**Provided information:**
....................

Definition probe_write (caller : Caller) : R Sh RS unit :=
  lift (must_write caller);;
  r ← get_rec;
  if is_rewriting r then throw RewriteInProgress
  else
    probe ← new_upload_id;
    call (stage_create probe);;
    call (stage_remove probe).

(** Drops the uploads of a rewrite that ended. *)
Definition drop_rewrite_uploads : R Sh RS unit :=
  r ← get_rec;
  for_each (uploads_where (in_rewrite ∘ t_request) r) forfeit.

Definition clean_staging : R Sh RS nat :=
  n ← now E;
  modify_rec (λ r, with_tickets (filter (λ e, (n < t_expires_at e.2)%N) (tickets r)) r);;
  modify_rec (λ r, with_tombstones (filter (λ e, (n < s_expires_at e.2)%N) (tombstones r)) r);;
  r ← get_rec;
  all ← call staged;
  let orphans := List.filter (λ u, bool_decide (tickets r !! u = None)) all in
  for_each orphans (λ u, push_after (RemoveStaging u));;
  on_shelf ← call generations;
  let rubbish := List.filter (λ g, negb (bool_decide (g ∈ live_generations r))) on_shelf in
  for_each rubbish (λ g,
    push_after (DropGeneration g);;
    modify_rec (λ r, with_used (delete g (used r)) r));;
  mret (length orphans).

(** What a workspace needs when it is opened. *)
Definition reconcile : R Sh RS unit :=
  r ← get_rec;
  for_each (live_generations r) (λ g,
    bytes ← call (shelf_bytes g);
    modify_rec (λ r, with_used (<[g := bytes]> (used r)) r));;
  clean_staging;;
  mret ().
End Upload.

(** ** What the rules change *)

Lemma with_tickets_id r : with_tickets (tickets r) r = r.
Proof. by destruct r. Qed.
(* ===== verification/Operations.v ===== *)
(** Every operation of a workspace as one datatype, so that a history is a
    list of them, and the invariant each keeps: whatever is asked for, in
    whatever order, and wherever the process is killed. *)

From S2P Require Import Prelude Errors Random Ids Shelf Records Effects Rules Workspace Upload Rewrite Ledger Engine.

(** The methods of [Engine], one constructor each; [Restart] is a process
    that died or stopped and whose successor opens the workspace. *)
Inductive Op :=
| Encryption
| ItemIds (p : Partition)
| Item (p : Partition) (id : ItemId)
| ItemIdsAfter (p : Partition) (bound : option ItemId)
| ItemsAfter (p : Partition) (bound : option ItemId)
| ResolveItem (input : string)
| ItemContentFrom (p : Partition) (id : ItemId) (offset : N)
| FindByContentKey (ck : string)
| UsedBytes
| LiveGenerations
| ReservedBytes
| PendingUploads
| ViewSession
| StagedItemIds (c : Caller)
| StagedItem (c : Caller) (id : ItemId)
| StagedItemContentFrom (c : Caller) (id : ItemId) (offset : N)
| StateOfUpload (c : Caller) (u : UploadId)
| PutUploadContent (c : Caller) (u : UploadId) (content : Reader)
| ProbeWrite (c : Caller)
| DeleteItem (c : Caller) (p : Partition) (id : ItemId) (expected : option KeyId)
| EnableEncryption (c : Caller) (k : KeyId) (header : list byte)
| FreshStart (c : Caller) (k : KeyId) (header : list byte)
| ReplaceHeader (c : Caller) (expected : KeyId) (header : list byte)
| BeginUpload (c : Caller) (q : UploadRequest)
| CommitUpload (c : Caller) (u : UploadId)
| AbortUpload (c : Caller) (u : UploadId)
| BeginRewrite (c : Caller) (q : RewriteRequest)
| HeartbeatRewrite (c : Caller)
| TakeOverRewrite (c : Caller)
| CommitRewrite (c : Caller) (k : KeyId)
| AbortRewrite (c : Caller) (k : KeyId)
| OperatorAbortRewrite (force : bool)
| CleanStaging
| Open
| OpenWithoutRepair.

Section exec.
Context {Sh L RS : Type} `{Externals} `{ItemShelf Sh} `{Ledger L} `{RandomSource RS}.
Context (w : WorkspaceId) (E : Env).

Definition ignore {A} (m : Engine.Do (Sh := Sh) (L := L) (RS := RS) A) : Engine.Do unit := m;; mret ().

Definition exec (o : Op) : Engine.Do (Sh := Sh) (L := L) (RS := RS) unit :=
  match o with
  | Encryption => ignore (Engine.encryption w)
  | ItemIds p => ignore (Engine.item_ids w p)
  | Item p id => ignore (Engine.item w p id)
  | ItemIdsAfter p bound => ignore (Engine.item_ids_after w p bound)
  | ItemsAfter p bound => ignore (Engine.items_after w p bound)
  | ResolveItem input => ignore (Engine.resolve_item w input)
  | ItemContentFrom p id offset => ignore (Engine.item_content_from w p id offset)
  | FindByContentKey ck => ignore (Engine.find_by_content_key w ck)
  | UsedBytes => ignore (Engine.used_bytes w)
  | LiveGenerations => ignore (Engine.live_generations w)
  | ReservedBytes => ignore (Engine.reserved_bytes w E)
  | PendingUploads => ignore (Engine.pending_uploads w)
  | ViewSession => ignore (Engine.session_view w)
  | StagedItemIds c => ignore (Engine.staged_item_ids w c)
  | StagedItem c id => ignore (Engine.staged_item w c id)
  | StagedItemContentFrom c id offset => ignore (Engine.staged_item_content_from w c id offset)
  | StateOfUpload c u => ignore (Engine.upload_state w E c u)
  | PutUploadContent c u content => Engine.put_upload_content w E c u content
  | ProbeWrite c => Engine.probe_write w c
  | DeleteItem c p id k => ignore (Engine.delete_item w E c p id k)
  | EnableEncryption c k h => ignore (Engine.enable_encryption w E c k h)
  | FreshStart c k h => ignore (Engine.fresh_start w E c k h)
  | ReplaceHeader c k h => ignore (Engine.replace_header w E c k h)
  | BeginUpload c q => ignore (Engine.begin_upload w E c q)
  | CommitUpload c u => ignore (Engine.commit_upload w E c u)
  | AbortUpload c u => Engine.abort_upload w E c u
  | BeginRewrite c q => ignore (Engine.begin_rewrite w E c q)
  | HeartbeatRewrite c => ignore (Engine.heartbeat_rewrite w E c)
  | TakeOverRewrite c => ignore (Engine.take_over_rewrite w E c)
  | CommitRewrite c k => ignore (Engine.commit_rewrite w E c k)
  | AbortRewrite c k => ignore (Engine.abort_rewrite w E c k)
  | OperatorAbortRewrite force => ignore (Engine.operator_abort_rewrite w E force)
  | CleanStaging => ignore (Engine.clean_staging w E)
  | Open => Engine.open w E
  | OpenWithoutRepair => Engine.open_without_repair w
  end.
End exec.

(** The item an operation is asked to delete, if that is what it is. *)
Definition deletes (o : Op) : option (Partition * ItemId) :=
  match o with DeleteItem _ p id _ => Some (p, id) | _ => None end.

(** ** The invariant *)

(** A workspace's record and shelves fit each other; a workspace without a
    record has nothing on its shelf. *)
Definition Sound (m : option WorkspaceRecord) (v : Shelves) : Prop :=
  match m with
  | Some r => RecOk r ∧ ShelfOk r v
  | None => ∀ g, items v g = ∅
  end.

Lemma default_sound v : (∀ g, items v g = ∅) → Sound (Some default_record) v.
Proof.
  intros Hv. split; split; unfold live_generations, keyed; simpl; try done.
  - intros g ->%list_elem_of_singleton. lia.
  - apply NoDup_singleton.
  - intros g [x Hx]. by rewrite lookup_empty in Hx.
  - intros g k _. rewrite Hv. apply sound_empty.
Qed.

Lemma stepped_sound d r v r' v' :
  has_room r → RecOk r → ShelfOk r v → stepped d r v r' v' → RecOk r' ∧ ShelfOk r' v'.
Proof.
  intros Hroom Hr Hv [v1 Ht|r1 v1 a v2 left He Hs].
  - split; [done|]. by eapply torn_shelf_ok.
  - split; [by eapply effect_rec_ok|]. eapply swept_shelf_ok; [done|]. by eapply effect_shelf_ok.
Qed.

(** Nothing that the record points to afterwards is lost, but an item that
    was to be deleted. *)
Lemma stepped_kept d r v r' v' :
  RecOk r → stepped d r v r' v' →
  kept r' v v' ∨
  ∃ p g id, d = Some (p, id) ∧ generation_of r p = Some g ∧ is_Some (items v g !! id) ∧
    kept_but g id r' v v'.
Proof.
  intros Hr [v1 Ht|r1 v1 a v2 left He Hs].
  - destruct (torn_kept _ _ _ _ Ht) as [(p & g & id & Hd & Hg & Hi & ->)|Hk]; [right|by left].
    exists p, g, id. split_and!; [done..|]. apply take_out_kept.
  - pose proof (effect_safe _ _ _ _ _ _ Hr He) as Hsafe.
    pose proof (swept_kept _ _ _ _ _ Hs Hsafe) as Hk'.
    destruct (effect_kept _ _ _ _ _ _ He) as [(p & g & id & Hd & Hg & Hi & -> & ->)|Hk].
    + right. exists p, g, id. split_and!; [done..|]. inversion Hs; subst. apply take_out_kept.
    + left. intros g Hg. etrans; [by apply Hk|by apply Hk'].
Qed.

Lemma ran_ignore {T} d (Q : T → WorkspaceRecord → Shelves → list Cleanup → Prop) r v x r' v' left :
  ran d Q r v x r' v' left → ran d anything r v (recast x (λ _, Ok ())) r' v' left.
Proof.
  intros [e|x' v1 Hi Ht|x' y r1 v1 a v2 left' He HQ Hs Hx|]; simpl.
  - apply ran_refused.
  - apply ran_cut; [|done]. destruct Hi as [->| ->]; [by left|by right].
  - eapply ran_stored with (y := ()); [done..|].
    destruct Hx as [->|[->| ->]]; simpl; auto with rules.
  - apply ran_spinning.
Qed.

Section steps.
Context {Sh L RS : Type} `{Ext : Externals} `{Shelf : !ItemShelf Sh} `{Lawful : !LawfulShelf Sh}
  `{Led : !Ledger L} `{LawfulLed : !LawfulLedger L} `{Random : !RandomSource RS}.
Context (w : WorkspaceId) (E : Env).
Implicit Types (e : Engine Sh L RS).

(** What one call does, wherever it ends: the record, created if need be,
    and the shelves make one step, and no other workspace is touched. *)
Definition engine_ran (d : option (Partition * ItemId)) e (ran_to : outcome ApiError unit * Engine Sh L RS) : Prop :=
  let '(x, e') := ran_to in
  ∃ m, (m = records (e_ledger e) ∨ m = created_in w (records (e_ledger e))) ∧
    match m !! w with
    | Some r => ∃ r' left, records (e_ledger e') = <[w := r']> m ∧
        did d anything r (shelves_of e) x r' (shelves_of e') left ∧
        (steady (Sh := Sh) E → is_ok x → left = [])
    | None => (x = Err NotFound ∨ interrupted x) ∧ records (e_ledger e') = m ∧ shelves_of e' = shelves_of e
    end.

Lemma ignore_ran {A} (m : Engine.Do (Sh := Sh) (L := L) (RS := RS) A) e :
  ignore m e = (recast (m e).1 (λ _, Ok ()), (m e).2).
Proof. unfold ignore, mbind, M_bind. by destruct (m e) as [[]]. Qed.

Lemma write_step {T} (rule : R Sh RS T) d (Q : WorkspaceRecord → T → WorkspaceRecord → Shelves → list Cleanup → Prop) e :
  (∀ r, record_of w e = Some r →
    wpr rule (obedient d r (shelves_of e) (Q r)) r (shelves_of e) []) →
  engine_ran d e (ignore (Engine.write w E rule) e).
Proof.
  intros Hrule. rewrite ignore_ran. exists (records (e_ledger e)). split; [by left|].
  unfold record_of in Hrule. destruct (records (e_ledger e) !! w) as [r|] eqn:Hr.
  - pose proof (write_ran w E rule d (Q r) e r Hr (Hrule r eq_refl)) as Hw.
    destruct (Engine.write w E rule e) as [x e']. destruct Hw as (r' & left & Hl & Hran & Hst).
    exists r', left. simpl. split_and!; [done|by eapply did_write, ran_ignore|]. destruct x; auto.
  - pose proof (write_unknown w E rule e Hr) as Hw.
    destruct (Engine.write w E rule e) as [x e'], Hw as ([->|[->| ->]] & ? & ?); simpl;
      auto with rules.
Qed.

(** An operation that changes the staging at most. *)
Definition staging_only (r : WorkspaceRecord) v v' : Prop :=
  gens v' = gens v ∧ ∀ u, is_Some (staging v' !! u) → is_Some (staging v !! u) ∨ is_Some (tickets r !! u).

Lemma read_step {T} (rule : R Sh RS T) d e :
  (∀ r, record_of w e = Some r →
    wpr rule (λ x _ v' _, staging_only r (shelves_of e) v' ∨ interrupted x ∧ gens v' = gens (shelves_of e))
      r (shelves_of e) []) →
  engine_ran d e (ignore (Engine.read w rule) e).
Proof.
  intros Hrule. rewrite ignore_ran. exists (records (e_ledger e)). split; [by left|].
  unfold record_of in Hrule. destruct (records (e_ledger e) !! w) as [r|] eqn:Hr.
  - pose proof (read_ran w rule (λ x v', staging_only r (shelves_of e) v' ∨
      interrupted x ∧ gens v' = gens (shelves_of e)) e r Hr (Hrule r eq_refl)) as Hw.
    destruct (Engine.read w rule e) as [x e']. destruct Hw as (Hl & Hv).
    exists r, []. simpl. split_and!; [by rewrite Hl, insert_id| |done].
    destruct Hv as [[[Hg Hs]|[Hi Hg]]|[Hi ->]].
    + by apply did_outside.
    + apply did_write, ran_cut; [destruct Hi as [->| ->]; simpl; auto with rules|apply torn_staging; intros; by apply items_gens].
    + apply did_outside; [done|by left].
  - pose proof (read_unknown w rule e Hr) as Hw.
    destruct (Engine.read w rule e) as [x e'], Hw as ([->|[->| ->]] & ? & ?); simpl; auto with rules.
Qed.

Lemma quiet_step {T} (rule : R Sh RS T) d e :
  quiet rule → engine_ran d e (ignore (Engine.read w rule) e).
Proof.
  intros Hq. apply read_step. intros r _. eapply wpr_mono; [apply Hq|].
  intros x r' v' a' (_ & -> & _). left. split; [done|by left].
Qed.

Lemma create_step d e : engine_ran d e (Engine.create w e).
Proof.
  unfold Engine.create. pose proof (create_law w (e_ledger e)) as Hc.
  destruct (ledger_create w (e_ledger e)) as [y l]. simpl.
  assert (records l = records (e_ledger e) ∨ records l = created_in w (records (e_ledger e))) as Hl
    by (destruct Hc as [[_ ?]|[_ ?]]; auto).
  exists (records l). split; [done|]. destruct (records l !! w) as [r|] eqn:Hr.
  - exists r, []. split_and!; [by rewrite insert_id| |done]. apply did_outside; [done|by left].
  - split_and!; [|done|done]. destruct Hc as [[-> Hc]|[Hi _]]; [|by right].
    rewrite Hc in Hr. unfold created_in in Hr. destruct (records (e_ledger e) !! w) eqn:Hr'; [congruence|].
    by rewrite lookup_insert_eq in Hr.
Qed.

Lemma open_step e :
  Sound (record_of w e) (shelves_of e) → engine_ran None e (Engine.open w E e).
Proof.
  intros Hsound. pose proof (create_step None e) as Hc. unfold Engine.open, mbind, M_bind.
  pose proof (create_law w (e_ledger e)) as Hlaw. unfold Engine.create in *.
  destruct (ledger_create w (e_ledger e)) as [y l]. simpl in *.
  destruct y as [[]|x| |]; try exact Hc.
  destruct Hlaw as [[_ Hl]|[[|] _]]; [|done..].
  set (e1 := mkEngine _ _ _ _ _).
  assert (∃ r, records l !! w = Some r ∧ RecOk r) as (r & Hr & Hok).
  { rewrite Hl. unfold record_of, created_in in *.
    destruct (records (e_ledger e) !! w) as [r|] eqn:Hr; rewrite ?Hr in Hsound;
      [exists r; by destruct Hsound|].
    exists default_record. rewrite lookup_insert_eq. split; [done|].
    by destruct (default_sound _ Hsound). }
  pose proof (write_ran w E (reconcile E) None (reconciled E r (shelves_of e1)) e1 r Hr
    (reconcile_obeys E r _ Hok)) as Hw.
  destruct (Engine.write w E (reconcile E) e1) as [x e']. destruct Hw as (r' & left & Hl' & Hran & Hst).
  exists (records l). split; [by right|]. rewrite Hr.
  exists r', left. split_and!; [done| |done]. apply ran_ignore in Hran.
  apply did_write. by destruct x as [[]| | |].
Qed.

Lemma ignore_unit (m : Engine.Do (Sh := Sh) (L := L) (RS := RS) unit) e : ignore m e = m e.
Proof. unfold ignore, mbind, M_bind. by destruct (m e) as [[[]| | |]]. Qed.

Lemma exec_step o e :
  Sound (record_of w e) (shelves_of e) → engine_ran (deletes o) e (exec w E o e).
Proof.
  intros Hsound. destruct o; unfold exec, deletes.
  all: try (apply quiet_step; eauto with quiet; fail).
  - rewrite <- ignore_unit. apply read_step. intros r _.
    eapply wpr_mono; [apply put_upload_content_obeys|].
    intros x r' v' a' (_ & _ & Hs & Ht); left. destruct Hs as [->|[ct ->]]; [split; [done|by left]|].
    split; [done|]. intros u'. simpl. rewrite lookup_insert_is_Some'. intros [<-|]; [|by left].
    destruct (staging (shelves_of e) !! u) as [ct'|] eqn:Hu; [left; by eexists|right].
    destruct Ht as (t & Ht & _); [|by eexists]. intros Heq. apply (f_equal staging) in Heq. cbn in Heq.
    rewrite <- Heq, lookup_insert_eq in Hu. done.
  - rewrite <- ignore_unit. apply read_step. intros r _.
    eapply wpr_mono; [apply probe_write_obeys|].
    intros x r' v' a' (_ & _ & [->|(u & [->|[Hx [dg ->]]])] & _); [left; split; [done|by left]| |].
    + left. split; [done|]. intros u'. rewrite cleaned_staging. intros []. by left.
    + right. by rewrite gens_create_place.
  - eapply write_step. intros r _. apply delete_item_obeys.
  - eapply write_step. intros r _. apply enable_encryption_obeys.
  - eapply write_step. intros r _. apply fresh_start_obeys.
  - eapply write_step. intros r _. apply replace_header_obeys.
  - eapply write_step. intros r _. apply begin_upload_obeys.
  - apply (write_step _ _ (λ r, commit_post c u r (shelves_of e))). intros r _. apply commit_upload_obeys.
  - rewrite <- ignore_unit. eapply write_step. intros r _. apply abort_upload_obeys.
  - eapply write_step. intros r _. apply begin_rewrite_obeys.
  - eapply (write_step _ _ (λ r view r' v' _, ∃ s, state r = Rewriting s ∧ holder s = key c ∧
      renewed E c s view r' v')). intros r _. apply heartbeat_rewrite_obeys.
  - eapply (write_step _ _ (λ r view r' v' _, _)). intros r _. eapply take_over_rewrite_obeys.
  - eapply (write_step _ _ (λ r view r' v' _, _)). intros r _. eapply commit_rewrite_obeys.
  - eapply (write_step _ _ (λ r view r' v' _, _)). intros r _. eapply abort_rewrite_obeys.
  - eapply (write_step _ _ (λ r view r' v' _, _)). intros r _. eapply operator_abort_rewrite_obeys.
  - eapply write_step. intros r Hr. apply clean_staging_obeys.
    rewrite Hr in Hsound. apply Hsound.
  - by apply open_step.
  - apply create_step.
Qed.
End steps.
(* ===== verification/Totality.v ===== *)
(** Every call is answered: over a shelf and a ledger that do not fail of
    themselves, as those in memory, and with no fault injected, no operation is
    cut short; and the one loop of the rules that has no bound of its own ends,
    because ids do not repeat. *)

From S2P Require Import Prelude Errors Random Ids Shelf Records Effects Rules Workspace Upload Rewrite Ledger Engine Operations Demo Safety.

(** An answer, well or with a refusal.  [spins] says whether the search for a
    new id may still be going on when its fuel is spent. *)
Definition answered {A} (spins : bool) (x : outcome ApiError A) : Prop :=
  match x with
  | Ok _ => True
  | Err e => e ≠ ServiceUnavailable
  | Killed => False
  | Spinning => spins = true
  end.

Definition unfailing {S A} (spins : bool) (m : M ApiError S A) : Prop :=
  ∀ s, answered spins (m s).1.

Section monad.
Context {S : Type} (b : bool).

Lemma unfailing_bind {A B} (m : M ApiError S A) (f : A → M ApiError S B) :
  unfailing b m → (∀ y, unfailing b (f y)) → unfailing b (m ≫= f).
Proof.
  intros Hm Hf s. specialize (Hm s). unfold mbind, M_bind.
  destruct (m s) as [[y|e| |] s']; try done. apply Hf.
Qed.
Lemma unfailing_ret {A} (y : A) : unfailing (S := S) b (mret y).
Proof. done. Qed.
Lemma unfailing_throw {A} e : e ≠ ServiceUnavailable → unfailing (S := S) (A := A) b (throw e).
Proof. intros He s. exact He. Qed.
Lemma unfailing_lift {A} (x : outcome ApiError A) : answered b x → unfailing (S := S) b (lift x).
Proof. intros Hx s. exact Hx. Qed.
Lemma unfailing_gets {A} (f : S → A) : unfailing b (gets f).
Proof. done. Qed.
Lemma unfailing_for_each {A} (l : list A) (f : A → M ApiError S unit) :
  (∀ x, unfailing b (f x)) → unfailing b (for_each l f).
Proof. intros Hf. induction l as [|x l IH]; [apply unfailing_ret|]. by apply unfailing_bind. Qed.
End monad.

Lemma answered_ok_or {A} b e (x : option A) : e ≠ ServiceUnavailable → answered b (ok_or e x).
Proof. by destruct x. Qed.
Lemma answered_must_write b c : answered b (must_write c).
Proof. unfold must_write. by destruct (role c). Qed.
Lemma answered_fits_kind b k sl : answered b (fits_kind k sl).
Proof. by destruct k, sl. Qed.

Create HintDb unfailing discriminated.
#[export] Hint Resolve unfailing_ret unfailing_throw unfailing_lift unfailing_gets
  answered_ok_or answered_must_write answered_fits_kind : unfailing.
#[export] Hint Extern 1 (_ ≠ ServiceUnavailable) => discriminate : unfailing.
#[export] Hint Extern 1 (answered true Spinning) => reflexivity : unfailing.

Ltac unfailing :=
  repeat first
    [ progress eauto with unfailing
    | apply unfailing_bind; [|intros ?]
    | apply unfailing_for_each; intros ?
    | match goal with
      | |- unfailing _ (match ?x with _ => _ end) => destruct x
      | |- unfailing _ (let '_ := ?x in _) => destruct x
      end ].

....................

**What needs to be done:** Could you set down, word for word, only the lines above from the line with "pose proof (create_law w (e_ledger e)) as Hlaw." to the line with "exists (records l). split; [by", including both?

**Written answer:**
  pose proof (create_law w (e_ledger e)) as Hlaw. unfold Engine.create in *.
  destruct (ledger_create w (e_ledger e)) as [y l]. simpl in *.
  destruct y as [[]|x| |]; try exact Hc.
  destruct Hlaw as [[_ Hl]|[[|] _]]; [|done..].
  set (e1 := mkEngine _ _ _ _ _).
  assert (∃ r, records l !! w = Some r ∧ RecOk r) as (r & Hr & Hok).
  { rewrite Hl. unfold record_of, created_in in *.
    destruct (records (e_ledger e) !! w) as [r|] eqn:Hr; rewrite ?Hr in Hsound;
      [exists r; by destruct Hsound|].
    exists default_record. rewrite lookup_insert_eq. split; [done|].
    by destruct (default_sound _ Hsound). }
  pose proof (write_ran w E (reconcile E) None (reconciled E r (shelves_of e1)) e1 r Hr
    (reconcile_obeys E r _ Hok)) as Hw.
  destruct (Engine.write w E (reconcile E) e1) as [x e']. destruct Hw as (r' & left & Hl' & Hran & Hst).
  exists (records l). split; [by right|]. rewrite Hr.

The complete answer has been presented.